= WHAT YOU WILL DO =
Take the material below and reproduce, word for word, only the lines from the line with "Proof. intros Hle." through the line with "Y) xs ys1 y".

*** Opening of EXERCISE INPUT ***

Lemma ring_sub_mod a b n : 0 < n → (a - b `mod` n) `mod` n = (a - b) `mod` n.
Proof. intros. by rewrite Zminus_mod_idemp_r. Qed.

(** ** Arrays *)

Lemma load_Some {A} (a : list A) i x :
  load a i = Some x ↔ (0 ≤ i < Z.of_nat (length a)) ∧ a !! Z.to_nat i = Some x.
Proof.
  unfold load. split.
  - intros H. zbool.
  - intros [? ?]. zbool.
Qed.

Lemma load_None {A} (a : list A) i :
  load a i = None ↔ ¬ (0 ≤ i < Z.of_nat (length a)).
Proof.
  unfold load. split.
  - intros H. zbool. apply lookup_ge_None in H. lia.
  - intros ?. zbool.
Qed.

Lemma load_is_Some {A} (a : list A) i :
  is_Some (load a i) ↔ 0 ≤ i < Z.of_nat (length a).
Proof.
  rewrite <- not_eq_None_Some, load_None. split; [|tauto].
  intros ?. destruct (decide (0 ≤ i < Z.of_nat (length a))); tauto.
Qed.

Lemma store_Some {A} (a : list A) i v a' :
  store a i v = Some a' ↔ (0 ≤ i < Z.of_nat (length a)) ∧ a' = <[Z.to_nat i := v]> a.
Proof.
  unfold store. split.
  - intros H. zbool. by simplify_eq.
  - intros [? ->]. zbool.
Qed.

Lemma store_None {A} (a : list A) i v :
  store a i v = None ↔ ¬ (0 ≤ i < Z.of_nat (length a)).
Proof. unfold store. split; intros; zbool. Qed.

Lemma store_length {A} (a : list A) i v a' : store a i v = Some a' → length a' = length a.
Proof. intros (_ & ->)%store_Some. by rewrite length_insert. Qed.

Lemma load_store_eq {A} (a : list A) i v a' : store a i v = Some a' → load a' i = Some v.
Proof.
  intros (? & ->)%store_Some. apply load_Some.
  rewrite length_insert. split; [done|]. apply list_lookup_insert_eq. lia.
Qed.

Lemma load_store_ne {A} (a : list A) i j v a' :
  store a i v = Some a' → i ≠ j → load a' j = load a j.
Proof.
  intros (? & ->)%store_Some ?. unfold load. rewrite length_insert.
  destruct ((0 <=? j) && (j <? Z.of_nat (length a))) eqn:E; [|done].
  apply list_lookup_insert_ne. zbool.
Qed.

Lemma load_replicate {A} n (x : A) i :
  0 ≤ i < Z.of_nat n → load (replicate n x) i = Some x.
Proof.
  intros. apply load_Some. rewrite length_replicate. split; [done|].
  apply lookup_replicate. split; [done|lia].
Qed.

Lemma tail_drop {A} n (l : list A) : tail (drop n l) = drop (S n) l.
Proof. revert l. induction n as [|n IH]; intros [|x l]; simpl; done. Qed.

Lemma blit_length {A} (ws a a' : list A) : blit ws a = Some a' → length a' = length a.
Proof.
  unfold blit. case_match eqn:E; [|done]. intros [= <-].
  apply Nat.leb_le in E. rewrite length_app, length_drop. lia.
Qed.

Lemma blit_head {A} (w : A) ws a a' : blit (w :: ws) a = Some a' → load a' 0 = Some w.
Proof.
  unfold blit. case_match; [|done]. intros [= <-]. by apply load_Some; simpl; split; [lia|].
Qed.

Lemma blit_take_head {A} n (w : A) ws a a' :
  (1 ≤ n)%nat → blit (take n (w :: ws)) a = Some a' → load a' 0 = Some w.
Proof. destruct n; [lia|]. intros _. apply blit_head. Qed.

(** What lies beyond the copied words is unchanged. *)
Lemma blit_tail {A} (ws a a' : list A) i :
  blit ws a = Some a' → Z.of_nat (length ws) ≤ i → load a' i = load a i.
Proof.
  unfold blit. case_match eqn:Hle; [|done]. intros [= <-] Hi. apply Nat.leb_le in Hle.
  unfold load. rewrite length_app, length_drop.
  replace (length ws + (length a - length ws))%nat with (length a) by lia.
  case_match; [|done]. rewrite lookup_app_r, lookup_drop by lia. f_equal. lia.
Qed.

Lemma blit_nil {A} (a : list A) : blit [] a = Some a.
Proof. done. Qed.

Lemma blit_is_Some {A} (ws a : list A) : (length ws ≤ length a)%nat → is_Some (blit ws a).
Proof. intros Hle. unfold blit. by apply Nat.leb_le in Hle as ->. Qed.

Lemma blit_take_is_Some {A} n (d a : list A) : (n ≤ length a)%nat → is_Some (blit (take n d) a).
Proof. intros. apply blit_is_Some. rewrite length_take. lia. Qed.

(** A list under a map that splits around an element. *)
Lemma fmap_split {X Y} (f : X → Y) xs ys1 y ys2 :
  f <$> xs = ys1 ++ y :: ys2 →
  ∃ xs1 x xs2, xs = xs1 ++ x :: xs2 ∧ ys1 = f <$> xs1 ∧ y = f x ∧ ys2 = f <$> xs2.
Proof.
  intros (xs1 & xs' & -> & (x & xs2 & -> & -> & ->)%eq_sym%fmap_cons_inv & ->)%fmap_app_inv.
  by exists xs1, x, xs2.
Qed.

(** ** The monad *)

Section prog_lemmas.
Context {W : Type}.

Lemma bind_Done {A B} (m : prog W A) (f : A → prog W B) w a w' :
  m w = Done a w' → (m ≫= f) w = f a w'.
Proof. prog_simp. by intros ->. Qed.

Lemma bind_inv_Done {A B} (m : prog W A) (f : A → prog W B) w b w'' :
  (m ≫= f) w = Done b w'' → ∃ a w', m w = Done a w' ∧ f a w' = Done b w''.
Proof. prog_simp. destruct (m w); naive_solver. Qed.

Lemma bind_not_Done {A B} (m : prog W A) (f : A → prog W B) w :
  ¬ returns (m w) → ¬ returns ((m ≫= f) w).
Proof. prog_simp. by destruct (m w). Qed.

Lemma bind_Blocked {A B} (m : prog W A) (f : A → prog W B) w :
  is_blocked ((m ≫= f) w) →
  is_blocked (m w) ∨ ∃ a w', m w = Done a w' ∧ is_blocked (f a w').
Proof. prog_simp. destruct (m w); naive_solver. Qed.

*** Close of EXERCISE INPUT ***

= WRITTEN RESPONSE =
Proof. intros Hle. unfold blit. by apply Nat.leb_le in Hle as ->. Qed.

Lemma blit_take_is_Some {A} n (d a : list A) : (n ≤ length a)%nat → is_Some (blit (take n d) a).
Proof. intros. apply blit_is_Some. rewrite length_take. lia. Qed.

(** A list under a map that splits around an element. *)
Lemma fmap_split {X Y} (f : X → Y) xs ys1 y ys2 :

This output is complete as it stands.